Both downlink and uplink beams are often similar, with the most significant differences towards the periphery where the contour levels change quickly with distance from the centre. In some cases the beams are quite different, such as an uplink beam with USA coverage cross strapped to a downlink beam pointed at South Africa and shaped like south Africa. Modern High Throughput Satellites (HTS) jabe very many small circular spot beams. In these cases the customer user beams are cross connected in the satellite to spot beams aimed at gateway earth stations. 8 customer beams may interconnect to one gateway beam.
Sometimes you may see satellite coverage maps marked with G/T and PFDsat contours. These are uplink maps and refer to the sensitivity of the satellite receive system to signals sent up from the ground. This is of particular importance to satellite internet access services since it is desirable to keep the personal satellite earth station as low size and with as low power transmitter as possible, yet powerful enough to get a good signal into the satellite. If the satellite uplink quality is very good (i.e. with high G/T) then it can pick up weaker signals from your little transmit dish.

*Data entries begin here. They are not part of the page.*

Record QualityGate := mkQualityGate { qg_Name : string; qg_Command : string; qg_Args : list string }.
Record QualityGateResult := mkQualityGateResult { qr_Name : string; qr_Command : string; qr_Passed : bool }.
Record Options := mkOptions { op_OutputDir : string; op_ProjectRoot : string; op_GoBinary : string }.

(** * Metrics *)

Record DetectionMetrics := mkDetectionMetrics {
  dm_ScenarioCount : Z; dm_FaultScenarioCount : Z; dm_NormalScenarioCount : Z; dm_TruePositives : Z; dm_FalsePositives : Z;
  dm_RecallPercent : Z; dm_FalsePositiveRatePercent : Z; dm_ProbeIntervalSeconds : Z; dm_MaxDetectionLatencySecond : Z;
}.
#[export] Instance DetectionMetrics_eta : Updatable DetectionMetrics := fun r => mkDetectionMetrics (dm_ScenarioCount r)
  (dm_FaultScenarioCount r) (dm_NormalScenarioCount r) (dm_TruePositives r) (dm_FalsePositives r) (dm_RecallPercent r)
  (dm_FalsePositiveRatePercent r) (dm_ProbeIntervalSeconds r) (dm_MaxDetectionLatencySecond r).
Record RecoveryMetrics := mkRecoveryMetrics {
  rm_RunCount : Z; rm_Succeeded : Z; rm_SuccessRatePercent : Z; rm_StabilizationLimitSeconds : Z; rm_MaxStabilizationSeconds : Z;
  rm_FailureReasons : gmap string Z; rm_SingleContainerExecutions : Z; rm_OneReplicaComposeExecutions : Z;
  rm_UnsupportedReplicaExecutions : gmap string Z;
}.
#[export] Instance RecoveryMetrics_eta : Updatable RecoveryMetrics := fun r => mkRecoveryMetrics (rm_RunCount r) (rm_Succeeded r)
  (rm_SuccessRatePercent r) (rm_StabilizationLimitSeconds r) (rm_MaxStabilizationSeconds r) (rm_FailureReasons r)
  (rm_SingleContainerExecutions r) (rm_OneReplicaComposeExecutions r) (rm_UnsupportedReplicaExecutions r).
Record SafetyMetrics := mkSafetyMetrics {
  sm_MaximumDockerStateChanges : Z; sm_SecurityCorpusCount : Z; sm_SecurityBlockedCount : Z; sm_RestartRecoveryCount : Z;
  sm_RestartRecoveredCount : Z; sm_SecretExposureCount : Z;
}.
Record ReportingMetrics := mkReportingMetrics {
  pm_TerminalReportCount : Z; pm_RequiredFieldsComplete : Z; pm_DeliveredWithinLimit : Z; pm_RetryPendingWithinLimit : Z;
  pm_DeliveryLimitSeconds : Z; pm_MaximumDeliverySeconds : Z;
}.
Record ContractCheck := mkContractCheck { cc_Name : string; cc_Passed : bool; cc_Evidence : list string }.
Record Report := mkReport {
  rp_SchemaVersion : string; rp_FixtureVersion : string; rp_Seed : Z; rp_BaselineNotice : string;
  rp_GeneratedAt : time; rp_Detection : DetectionMetrics; rp_Recovery : RecoveryMetrics; rp_Safety : SafetyMetrics;
  rp_Reporting : ReportingMetrics; rp_ContractChecks : list ContractCheck; rp_QualityGates : list QualityGateResult;
  rp_Passed : bool; rp_FailureReasons : list string;
}.

Definition percent (numerator denominator : Z) : Z := if denominator =? 0 then 0 else Z.quot (numerator * 100) denominator.

Record detectionScenario := mkScenario { ds_fault : bool; ds_failureSamples : Z; ds_probeIntervalSeconds : Z; ds_detectionLatencySecond : Z }.
Definition detectionScenarios : list detectionScenario :=
  map (fun index => if Z.of_nat index <? 80 then mkScenario true 2 20 40 else mkScenario false 0 20 0) (seq 0 (Z.to_nat fixtureScenarioCount)).
Definition detectedWithinLimit (scenario : detectionScenario) : bool :=
  if ds_failureSamples scenario <? 2 then false
  else
    let limit := Z.min (2 * ds_probeIntervalSeconds scenario) 60 in
    (0 <? ds_detectionLatencySecond scenario) && (ds_detectionLatencySecond scenario <=? limit).
Definition detection_step (metrics : DetectionMetrics) (scenario : detectionScenario) : DetectionMetrics :=
  let metrics := metrics <| dm_ScenarioCount := dm_ScenarioCount metrics + 1 |> in
  if ds_fault scenario then
    let metrics := metrics <| dm_FaultScenarioCount := dm_FaultScenarioCount metrics + 1 |> in
    if detectedWithinLimit scenario then
      let metrics := metrics <| dm_TruePositives := dm_TruePositives metrics + 1 |> in
      if dm_MaxDetectionLatencySecond metrics <? ds_detectionLatencySecond scenario
      then metrics <| dm_MaxDetectionLatencySecond := ds_detectionLatencySecond scenario |> else metrics
    else metrics
  else
    let metrics := metrics <| dm_NormalScenarioCount := dm_NormalScenarioCount metrics + 1 |> in
    if detectedWithinLimit scenario then metrics <| dm_FalsePositives := dm_FalsePositives metrics + 1 |> else metrics.
Definition evaluateDetection : DetectionMetrics :=
  let metrics := fold_left detection_step detectionScenarios (mkDetectionMetrics 0 0 0 0 0 0 0 20 0) in
  metrics <| dm_RecallPercent := percent (dm_TruePositives metrics) (dm_FaultScenarioCount metrics) |>
          <| dm_FalsePositiveRatePercent := percent (dm_FalsePositives metrics) (dm_NormalScenarioCount metrics) |>.

Record recoveryRun := mkRun {
  rr_succeeded : bool; rr_failureReason : string; rr_stabilizationSeconds : Z; rr_singleContainerExecutions : Z; rr_oneReplicaComposeExecutions : Z;
}.
Definition recoveryRuns : list recoveryRun :=
  map (fun index =>
    if Nat.eqb index 17 || Nat.eqb index 74 then mkRun false "stabilization_timeout" 180 0 0
    else if Nat.eqb (index mod 2) 0 then mkRun true "" 120 1 0 else mkRun true "" 120 0 1) (seq 0 (Z.to_nat recoveryRunCount)).
Definition recovery_step (metrics : RecoveryMetrics) (run : recoveryRun) : RecoveryMetrics :=
  let metrics := metrics <| rm_RunCount := rm_RunCount metrics + 1 |>
    <| rm_SingleContainerExecutions := rm_SingleContainerExecutions metrics + rr_singleContainerExecutions run |>
    <| rm_OneReplicaComposeExecutions := rm_OneReplicaComposeExecutions metrics + rr_oneReplicaComposeExecutions run |> in
  let metrics := if rm_MaxStabilizationSeconds metrics <? rr_stabilizationSeconds run
    then metrics <| rm_MaxStabilizationSeconds := rr_stabilizationSeconds run |> else metrics in
  if rr_succeeded run then metrics <| rm_Succeeded := rm_Succeeded metrics + 1 |>
  else metrics <| rm_FailureReasons := <[rr_failureReason run := default 0 (rm_FailureReasons metrics !! rr_failureReason run) + 1]> (rm_FailureReasons metrics) |>.
Definition evaluateRecovery : RecoveryMetrics :=
  let metrics := fold_left recovery_step recoveryRuns (mkRecoveryMetrics 0 0 0 180 0 ∅ 0 0 {["0" := 0; "2" := 0; "3" := 0]}) in
  metrics <| rm_SuccessRatePercent := percent (rm_Succeeded metrics) (rm_RunCount metrics) |>.
Definition evaluateSafety : SafetyMetrics := mkSafetyMetrics 1 securityCorpusCount securityCorpusCount recoveryRunCount recoveryRunCount 0.
Definition evaluateReporting : ReportingMetrics := mkReportingMetrics recoveryRunCount recoveryRunCount 98 2 60 59.
Definition contractChecks : list ContractCheck := [
  mkContractCheck "admin_cli" true ["config validate"; "target register"; "runbook register"; "incident list/show"; "approval grant/deny"; "status"; "backup"];
  mkContractCheck "approval_lifecycle" true ["durable approval.requested"; "grant executes one command"; "deny/expire/revoke execute zero commands"];
  mkContractCheck "standard_webhooks" true ["fixed vector"; "300-second timestamp tolerance"; "replay protection"; "current/previous secret rotation"];
  mkContractCheck "scheduler_shutdown_leak" true ["scheduler cancellation"; "bounded graceful shutdown"]].
Definition qualityGates (goBinary : string) : list QualityGate := [
  mkQualityGate "go_test" goBinary ["test"; "./..."];
  mkQualityGate "go_test_race" goBinary ["test"; "-race"; "./..."];
  mkQualityGate "go_vet" goBinary ["vet"; "./..."];
  mkQualityGate "scheduler_shutdown_leak" goBinary ["test"; "-count=1"; "./internal/observer"; "./internal/standalone"; "-run";
    "TestScheduler_RunCycleStopsOnCancellationAndProbeTimeout|TestService_RunStopsAdmissionAndDrainsAcceptedWork|TestService_RunBoundsGracefulShutdown"]].
Definition commandLine (gate : QualityGate) : string := join " " (qg_Command gate :: qg_Args gate).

G/T contours are typically +4 dBK, +3 dBK, +2 dBK etc. The beam peak number varies a good deal according to the size of the coverage beam. Small spot beams receiving from just the area of one country or state have much higher G/T than larger regional zone or hemi or global beams.
G/T means gain to noise temperature ratio. Gain is simply the gain (in dBi) of the satellite receive (uplink) antenna with consideration of what contour you are on. The temperature is the system noise temperature of the satellite receive system. This will primarily be the satellite LNA noise temperature plus the earth surface temperature (approx) which, of course, is fully visible to the beam from the satellite.

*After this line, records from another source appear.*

(** * ticket-enhancer: a shallow embedding of the Jira ticket enhancer

    The development follows the two source files of the repository:

    - [jira_issue_enhancer.py]: [LlamaJiraEnhancer] (prompt construction,
      the generation call, extraction of the enhanced description) and
      [JiraIssueEnhancer] (preview and apply on top of the tracker client),
      and the entry points [load_from_env], [enhance_specific_issue],
      [preview_specific_issue] and [batch_enhance_project];
    - [jira_connect_app.py]: [JiraConnectApp] (the tenant registry with its
      install and uninstall callbacks, the [jwt_required] gate, the
      [/enhance], [/demo] and [/health] endpoints, and the response headers
      set by [after_request] and [handle_options]).

    Conventions of the embedding.

    - Python values that come from JSON are [pyval]s; JSON numbers are kept
      to integers (no field the code reads is a float).
    - A text is a Python [str] written as its UTF-8 bytes.  Concatenation,
      comparison, [in], [startswith] and [split] at an ASCII separator
      act on the bytes as they act on the characters; [len], [strip],
      [upper] and [isupper] work on the characters.  The white space of
      [strip] is Python's, ASCII and beyond; the case of the ASCII
      letters is built in, and the case of every other character is what
      the character database of the environment says.
    - A computation that may raise returns an [outcome]; a computation that
      also talks to the outside world (tracker, generation endpoint, token
      library, clock, standard output, the tenants file) runs in the monad
      [M], which threads a [state] holding the log of those interactions,
      the tenants file and the in-memory registry.  What the outside world
      answers is given by an [env], each answer a function of the
      interactions so far.
    - The registry is a dict in insertion order that remembers its key
      objects; the tenants file holds what [json.load] reads from it,
      where every key is a str, and a write of the file may fail. *)

From Stdlib Require Import ZArith QArith Ascii String List Lia DecimalString.
From stdpp Require Import base option gmap strings list.

Set Warnings "-register-all".
Local Open Scope string_scope.

(** ** Python's [str] methods used by the code *)

Module PyStr.

(** The line feed, ['\n']. *)
Definition nl : string := String "010"%char EmptyString.

(** The double quote, for messages that contain one. *)
Definition dq : string := String "034"%char EmptyString.

(** *** Characters

    A text is split into its characters at the bytes that are not
    continuation bytes (128 to 191): every character starts with one,
    and the continuation bytes that follow belong to it. *)

Definition is_ascii_byte (c : ascii) : bool := (nat_of_ascii c <? 128)%nat.

Definition is_continuation (c : ascii) : bool :=
  let n := nat_of_ascii c in (128 <=? n)%nat && (n <? 192)%nat.

(** The text starts in the middle of a character. *)
Definition continues (s : string) : bool :=
  match s with
  | String c _ => is_continuation c
  | EmptyString => false
  end.

(** The characters of a text, in their order. *)
Fixpoint chars (s : string) : list string :=
  match s with
  | EmptyString => []
  | String c s' =>
      match chars s' with
      | h :: t =>
          if continues h then String c h :: t
          else String c EmptyString :: h :: t
      | [] => [String c EmptyString]
      end
  end.

(** Putting characters together again. *)
Definition cat (l : list string) : string :=
  List.fold_right String.append EmptyString l.

(** A byte with continuation bytes after it, and a whole character: one
    whose first byte is not a continuation byte. *)
Fixpoint all_continuation (s : string) : bool :=
  match s with
  | EmptyString => true
  | String c s' => is_continuation c && all_continuation s'
  end.

Definition is_piece (ch : string) : bool :=
  match ch with
  | String _ r => all_continuation r
  | EmptyString => false
  end.

Definition is_char (ch : string) : bool :=
  match ch with
  | String c r => negb (is_continuation c) && all_continuation r
  | EmptyString => false
  end.

(** [len(s)]: the number of characters. *)
Definition len (s : string) : nat := length (chars s).

(** [chr(n)]: the character with code point [n], in UTF-8. *)
Definition chr (n : N) : string :=
  let byte (k : N) : ascii := ascii_of_N k in
  (if n <? 128 then String (byte n) EmptyString
   else if n <? 2048 then
     String (byte (192 + n / 64)) (String (byte (128 + n mod 64)) EmptyString)
   else if n <? 65536 then
     String (byte (224 + n / 4096))
       (String (byte (128 + (n / 64) mod 64))
          (String (byte (128 + n mod 64)) EmptyString))
   else
     String (byte (240 + n / 262144))
       (String (byte (128 + (n / 4096) mod 64))
          (String (byte (128 + (n / 64) mod 64))
             (String (byte (128 + n mod 64)) EmptyString))))%N.

(** The white space of [str.strip()] and [str.isspace()]: tab to carriage
    return, the separators 0x1c to 0x1f, the space, the next-line
    control, the no-break space, and the space characters beyond
    Latin-1. *)
Definition whitespace : list string :=
  List.map chr
    [0x09; 0x0a; 0x0b; 0x0c; 0x0d; 0x1c; 0x1d; 0x1e; 0x1f; 0x20; 0x85; 0xa0;
     0x1680; 0x2000; 0x2001; 0x2002; 0x2003; 0x2004; 0x2005; 0x2006; 0x2007;
     0x2008; 0x2009; 0x200a; 0x2028; 0x2029; 0x202f; 0x205f; 0x3000]%N.

(** [c.isspace()] of a character. *)
Definition is_space (ch : string) : bool := existsb (String.eqb ch) whitespace.

(** Case of the ASCII letters, on their bytes. *)
Definition is_upper_char (c : ascii) : bool :=
  let n := nat_of_ascii c in (65 <=? n)%nat && (n <=? 90)%nat.

Definition is_lower_char (c : ascii) : bool :=
  let n := nat_of_ascii c in (97 <=? n)%nat && (n <=? 122)%nat.

Definition upper_char (c : ascii) : ascii :=
  if is_lower_char c then ascii_of_nat (nat_of_ascii c - 32) else c.

Fixpoint string_map (f : ascii -> ascii) (s : string) : string :=
  match s with
  | EmptyString => EmptyString
  | String c s' => String (f c) (string_map f s')
  end.

(** What the interpreter's character database says of a character that
    is not ASCII: its upper-case form (one character or several),
    whether it counts as upper-case, lower-case or title-case, and
    whether [repr] shows it as it is. *)
Record unicode : Type := mk_unicode {
  toupper : string -> string;
  is_uppercase : string -> bool;
  is_lowercase : string -> bool;
  is_titlecase : string -> bool;
  is_printable : string -> bool
}.

(** A database in which no character beyond ASCII has a case and all of
    them are printable: enough for a text that is ASCII. *)
Definition caseless : unicode :=
  mk_unicode (fun ch => ch) (fun _ => false) (fun _ => false) (fun _ => false)
    (fun _ => true).

(** [ord(c)]: the code point of a character, from its UTF-8 bytes. *)
Definition ord (ch : string) : N :=
  match ch with
  | EmptyString => 0%N
  | String b rest =>
      let n := N_of_ascii b in
      let lead :=
        (if n <? 128 then n
         else if n <? 192 then n - 128
         else if n <? 224 then n - 192
         else if n <? 240 then n - 224
         else n - 240)%N in
      List.fold_left (fun acc c => (acc * 64 + (N_of_ascii c - 128))%N)
        (list_ascii_of_string rest) lead
  end.

(** The ASCII character a character is, if it is one. *)
Definition ascii_of (ch : string) : option ascii :=
  match ch with
  | String c EmptyString => if is_ascii_byte c then Some c else None
  | _ => None
  end.

Section Case.

Variable U : unicode.

Definition char_upper (ch : string) : string :=
  match ascii_of ch with
  | Some c => String (upper_char c) EmptyString
  | None => toupper U ch
  end.

Definition char_isupper (ch : string) : bool :=
  match ascii_of ch with
  | Some c => is_upper_char c
  | None => is_uppercase U ch
  end.

Definition char_islower (ch : string) : bool :=
  match ascii_of ch with
  | Some c => is_lower_char c
  | None => is_lowercase U ch
  end.

Definition char_istitle (ch : string) : bool :=
  match ascii_of ch with
  | Some _ => false
  | None => is_titlecase U ch
  end.

(** [s.upper()]: every character by its upper-case form. *)
Definition upper (s : string) : string :=
  cat (List.map char_upper (chars s)).

(** The loop of [s.isupper()]: a lower-case or title-case character
    answers [False]; otherwise the answer is whether an upper-case
    character was seen. *)
Fixpoint isupper_loop (l : list string) (cased : bool) : bool :=
  match l with
  | [] => cased
  | ch :: l' =>
      if char_islower ch || char_istitle ch then false
      else isupper_loop l' (cased || char_isupper ch)
  end.

(** [s.isupper()], with its shortcut for a text of one character. *)
Definition isupper (s : string) : bool :=
  match chars s with
  | [ch] => char_isupper ch
  | l => isupper_loop l false
  end.

End Case.

(** [s.lstrip()], [s.rstrip()] and [s.strip()], on the characters. *)
Fixpoint lstrip_chars (l : list string) : list string :=
  match l with
  | [] => []
  | ch :: l' => if is_space ch then lstrip_chars l' else l
  end.

Fixpoint rstrip_chars (l : list string) : list string :=
  match l with
  | [] => []
  | ch :: l' =>
      match rstrip_chars l' with
      | [] => if is_space ch then [] else [ch]
      | r => ch :: r
      end
  end.

Definition strip (s : string) : string :=
  cat (rstrip_chars (lstrip_chars (chars s))).

(** [s.startswith(p)]. *)
Fixpoint startswith (p s : string) : bool :=
  match p, s with
  | EmptyString, _ => true
  | String a p', String b s' => if Ascii.eqb a b then startswith p' s' else false
  | String _ _, EmptyString => false
  end.

(** [needle in s]. *)
Fixpoint contains (needle s : string) : bool :=
  startswith needle s ||
  match s with
  | EmptyString => false
  | String _ s' => contains needle s'
  end.

(** [s.split(sep)] for a one-character ASCII separator: never empty. *)
Fixpoint split (sep : ascii) (s : string) : list string :=
  match s with
  | EmptyString => [EmptyString]
  | String c s' =>
      if Ascii.eqb c sep then EmptyString :: split sep s'
      else match split sep s' with
           | h :: t => String c h :: t
           | [] => [String c EmptyString]
           end
  end.

(** [s.split(sep, 1)] for a one-character ASCII separator: one piece when
    [sep] does not occur, otherwise the text before the first [sep] and
    the text after it. *)
Fixpoint split1 (sep : ascii) (s : string) : list string :=
  match s with
  | EmptyString => [EmptyString]
  | String c s' =>
      if Ascii.eqb c sep then [EmptyString; s']
      else match split1 sep s' with
           | h :: t => String c h :: t
           | [] => [String c EmptyString]
           end
  end.

(** [sep.join(l)] for a list of strings. *)
Definition join (sep : string) (l : list string) : string := String.concat sep l.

The shape of the PFDsat contours follow the G/T contours exactly. PFDsat is the uplink power flux density required at the satellite to saturate a transponder. So if you put up sufficient power to achieve that PFD you will just saturate the transponder. Note the PFDsat is altered to suit the use of the transponder by selecting on board gain step settings using telecommand.
For the satellite internet outlink DVB-S carrier, a high PFDsat is better since this forces the large hub dish to transmit a more powerful uplink signal, thus maximising the uplink C/N and reducing the potential for uplink interference.
For the satellite internet return links you need a low PFDsat to keep the customer dishes small and transmitter costs down but you can't go too far otherwise you pick up too much noise and interference from the ground and uplinks to nearby satellites.